If you keep up-to-date with the latest developments in the world of databases, you are probably familiar with ClickHouse, a columnar database management system designed for OLAP. Developed by Yandex, ClickHouse was open-sourced in 2016, which makes it one of the most recent database management systems to become widely available as an open source tool.
Because ClickHouse supports real-time, high-speed reporting, it’s a powerful tool, especially for modern DevOps teams who need instantaneous, fast and flexible ways of analyzing data.
Like most DevOps tools, however, ClickHouse delivers great value only when it is properly managed and monitored. Even though the tool is designed for high performance, actually achieving high performance requires careful attention to the health of the system.
With this need in mind, this article (the first of a three-part series) explains how to get started developing a monitoring strategy by identifying which types of ClickHouse metrics to monitor. In subsequent articles (part 2 and part 3), we’ll discuss ClickHouse monitoring tools, then explore how to monitor ClickHouse with Sematext.
Essential Metrics for ClickHouse monitoring
Without further ado, let’s explore the key metrics to monitor in order to manage ClickHouse effectively. The metric names and keys identified below are based on those that are monitored via Sematext’s ClickHouse integration.
ClickHouse Events metrics
The first and broadest category of key metrics are those that reflect events within ClickHouse. There are several specific types of events to monitor within this category:
- Total query count – clickhouse.query.count. This number represents the total number of queries in your ClickHouse integration. It’s a key metric for assessing the overall level of activity in your ClickHouse system.

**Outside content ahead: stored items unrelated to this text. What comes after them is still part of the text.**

(* ===== verification/EditIntentFacts.v ===== *)
(** * Edit intents: authority, canonical form, bindings

    What a validated intent and its stored binding say, that the canonical
    form does not depend on the order of the lists, and that a plan accepted
    against either touches nothing else. *)

From stdpp Require Import base list strings sorting sets.
From Stdlib Require Import NArith Ascii String Sorted Lia.
From S2P Require Import Prelude Bytes Text TextFacts UnixPath Paths EditPlan EditIntent EditPlanFacts.

Local Open Scope string_scope.
Local Open Scope N_scope.

(** ** Pieces *)

Lemma reject_if_passes b c m u : reject_if b c m = Ok u <-> b = false.
Proof. destruct b, u; unfold reject_if, reject; naive_solver. Qed.

Lemma ok_or_ok {A E} (e : E) (o : option A) a : ok_or e o = Ok a <-> o = Some a.
Proof. destruct o; simpl; naive_solver. Qed.

Create Rewrite HintDb intent.
#[export] Hint Rewrite reject_if_passes @ok_or_ok : intent.

(** Splits a chain of checks in a hypothesis. *)
Ltac chain E :=
  repeat (apply rbind_ok in E as (?a & ?E & E)).

Lemma relative_path_id path p : EditIntent.validate_relative_path path = Ok p -> p = path.
Proof.
  unfold EditIntent.validate_relative_path. cbv zeta. intros E. chain E.
  autorewrite with intent in *. apply negb_false_iff, String.eqb_eq in E3. congruence.
Qed.

Lemma inventory_from_ok refs seen out :
  inventory_from seen refs = Ok out <->
  Forall (fun id => validate_identifier "reference_id" id = Ok tt) refs /\ NoDup refs /\ (forall id, id ∈ refs -> id ∉ seen)
  /\ out = foldl (fun s id => sort_insert str_cmp id s) seen refs.
Proof.
  revert seen. induction refs as [|id refs IH]; intros seen; cbn [inventory_from foldl].
  { split; [intros [= <-]; split_and!; [constructor|constructor|set_solver|done]|by intros (_ & _ & _ & ->)]. }
  rewrite Forall_cons, NoDup_cons. split.
  - intros E. chain E. destruct a. destruct (set_insert id seen) as [seen'|] eqn:Ei; [|done].
    apply set_insert_some in Ei as [Hid ->]. apply IH in E as (Hv & Hn & Hd & ->).
    split_and!; try done.
    + intros Hin. apply (Hd id Hin). rewrite sort_insert_perm. left.
    + intros j [->|Hj]%elem_of_cons; [done|]. intros Hs. apply (Hd j Hj). rewrite sort_insert_perm. by right.
  - intros ((Hv & Hvs) & (Hid & Hn) & Hd & ->). rewrite Hv. simpl.
    assert (set_insert id seen = Some (sort_insert str_cmp id seen)) as ->.
    { apply set_insert_some. split; [apply Hd; left|done]. }
    apply IH. split_and!; try done. intros j Hj. rewrite sort_insert_perm, not_elem_of_cons.
    split; [by intros ->|apply Hd; by right].
Qed.

(** An inventory of reference identifiers. *)
Definition references_ok (refs : list string) : Prop :=
  list_len refs <= MAX_EDIT_INTENT_REFERENCES_PER_TARGET
  /\ Forall (fun id => validate_identifier "reference_id" id = Ok tt) refs /\ NoDup refs.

- Inserted rows – clickhouse.insert.rows. This metric represents the number of rows inserted in all tables and reflects the level of activity within your database, as well as database size.
- Inserted bytes – clickhouse.insert.bytes. The number of uncompressed bytes inserted in all tables. Also a reflection of activity level and database size.

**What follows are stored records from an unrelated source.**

(** ** Changes outside the directories *)

(** Adding, replacing or removing an entry that is no directory leaves the
    real directories real. *)
Lemma real_dir_alter fs fs' l x :
  real_dir fs l -> ~ is_dir_at fs x -> (forall k, k <> x -> fs' !! k = fs !! k) -> real_dir fs' l.
Proof.
  intros [Hv Hd] Hx Hfs. split; [done|]. intros k m ->. destruct (Hd k m eq_refl) as (len & t & Hk).
  exists len, t. destruct k as [|a k]; [done|]. simpl in *. rewrite Hfs; [done|].
  intros <-. apply Hx. by exists len, t.
Qed.

(** ** Executions

    [wp I m w Q]: run from [w], [m] does not panic, [I] holds after every
    call and [Q] holds of the final world and answer. *)
Fixpoint wp {A} (I : world -> Prop) (m : IO A) (w : world) (Q : world -> A -> Prop) : Prop :=
  match m with
  | Ret a => Q w a
  | Panic _ => False
  | Sys c k => let '(w', r) := exec c w in I w' /\ wp I (k r) w' Q
  end.

Lemma wp_bind {A B} I (m : IO A) (f : A -> IO B) w P Q :
  wp I m w P -> (forall w' a, P w' a -> wp I (f a) w' Q) -> wp I (bind m f) w Q.
Proof.
  revert w. induction m as [a|s|R c k IH]; intros w Hm Hf; simpl in *; [auto|done|].
  destruct (exec c w) as [w' r]. destruct Hm as [? Hm]. split; [done|]. by apply IH.
Qed.

Lemma wp_call {A} {R : Set} I (c : syscall R) (k : R -> IO A) w w' r Q :
  exec c w = (w', r) -> I w' -> wp I (k r) w' Q -> wp I (Sys c k) w Q.
Proof. intros E HI Hk. simpl. by rewrite E. Qed.

Lemma wp_mono {A} (I J : world -> Prop) (m : IO A) w (P Q : world -> A -> Prop) :
  wp I m w P -> (forall w', I w' -> J w') -> (forall w' a, P w' a -> Q w' a) -> wp J m w Q.
Proof.
  revert w. induction m as [a|s|R c k IH]; intros w Hm HIJ HPQ; simpl in *; [auto|done|].
  destruct (exec c w) as [w' r]. destruct Hm. split; auto.
Qed.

Query count, inserted rows and bytes
- Merged rows – clickhouse.merge.rows. Rows read for background merges. This is the number of rows before a merge. This metric represents the number of rows before a merge.
- Uncompressed bytes merged – clickhouse.merge.bytes.uncompressed. Uncompressed bytes that were read for background merges. This is the number before a merge.
Merged rows and uncompressed bytes merged
ClickHouse network metrics
Although ClickHouse is not a networking tool, it relies on the network to transmit information. For that reason, network metrics provide a useful way of assessing ClickHouse performance and health. In particular, you will want to track the following:
- TCP Connections – clickhouse.connection.tcp.count. The total number of connections to TCP server. Helps measure the load of your ClickHouse installation.
- HTTP Connections – clickhouse.connection.http.count (long gauge). Number of connections to the HTTP server. Also a reflection of load.
- Interserver Connections – clickhouse.connection.interserver.count. This metric represents the number of connections from other replicas to fetch parts. It’s not directly tied to overall system load, but it is useful for assessing and optimizing the performance of your ClickHouse installation.
HTTP connections, TCP connections, Interserver Connections
ClickHouse uses Apache Zookeeper to help manage data, so monitoring Zookeeper is important for keeping ClickHouse running properly. You can monitor ZooKeeper metrics to help understand the state of your ClickHouse installation. Within this category, the key metrics to follow are the following:
- ZooKeeper watches – clickhouse.zk.watches. The number of watches (e.g., event subscriptions) in ZooKeeper.
- ZooKeeper wait – clickhouse.zk.wait.time. Time spent waiting for ZooKeeper operations
- ZooKeeper requests – clickhouse.zk.requests. Number of requests to ZooKeeper in progress.
ZooKeeper watches, wait time and requests
The following asynchronous metric is another essential ClickHouse metric to monitor:
- Max active part count – clickhouse.part.count.max. This metric represents the maximum number of active parts in ClickHouse partitions. If a part is active, it is used in a table; otherwise, it will be deleted. Inactive data parts remain after merging.
Data part metrics
In addition to the asynchronous ClickHouse metrics described above, you’ll want to monitor the following MergeTree data part metrics:
- Active part count – clickhouse.mergetree.table.parts. The number of active parts in MergeTree tables.
- Row count – clickhouse.mergetree.table.rows. The number of row counts in MergeTree tables.
Row count and active part count
Last but not least is the following replica status metric:
- Replica queue size – clickhouse.replica.queue.size. This metric represents the size of the queue for operations waiting to be performed. In this case, operations include inserting blocks of data, merges, and certain other actions.
Replica queue size
Effective ClickHouse monitoring requires tracking a variety of metrics that reflect the availability, activity level and performance of your ClickHouse installation. Those described above represent only the most important metrics to monitor. For a longer list of all of the ClickHouse metrics, you can collect using a tool such as Sematext, see this documentation page.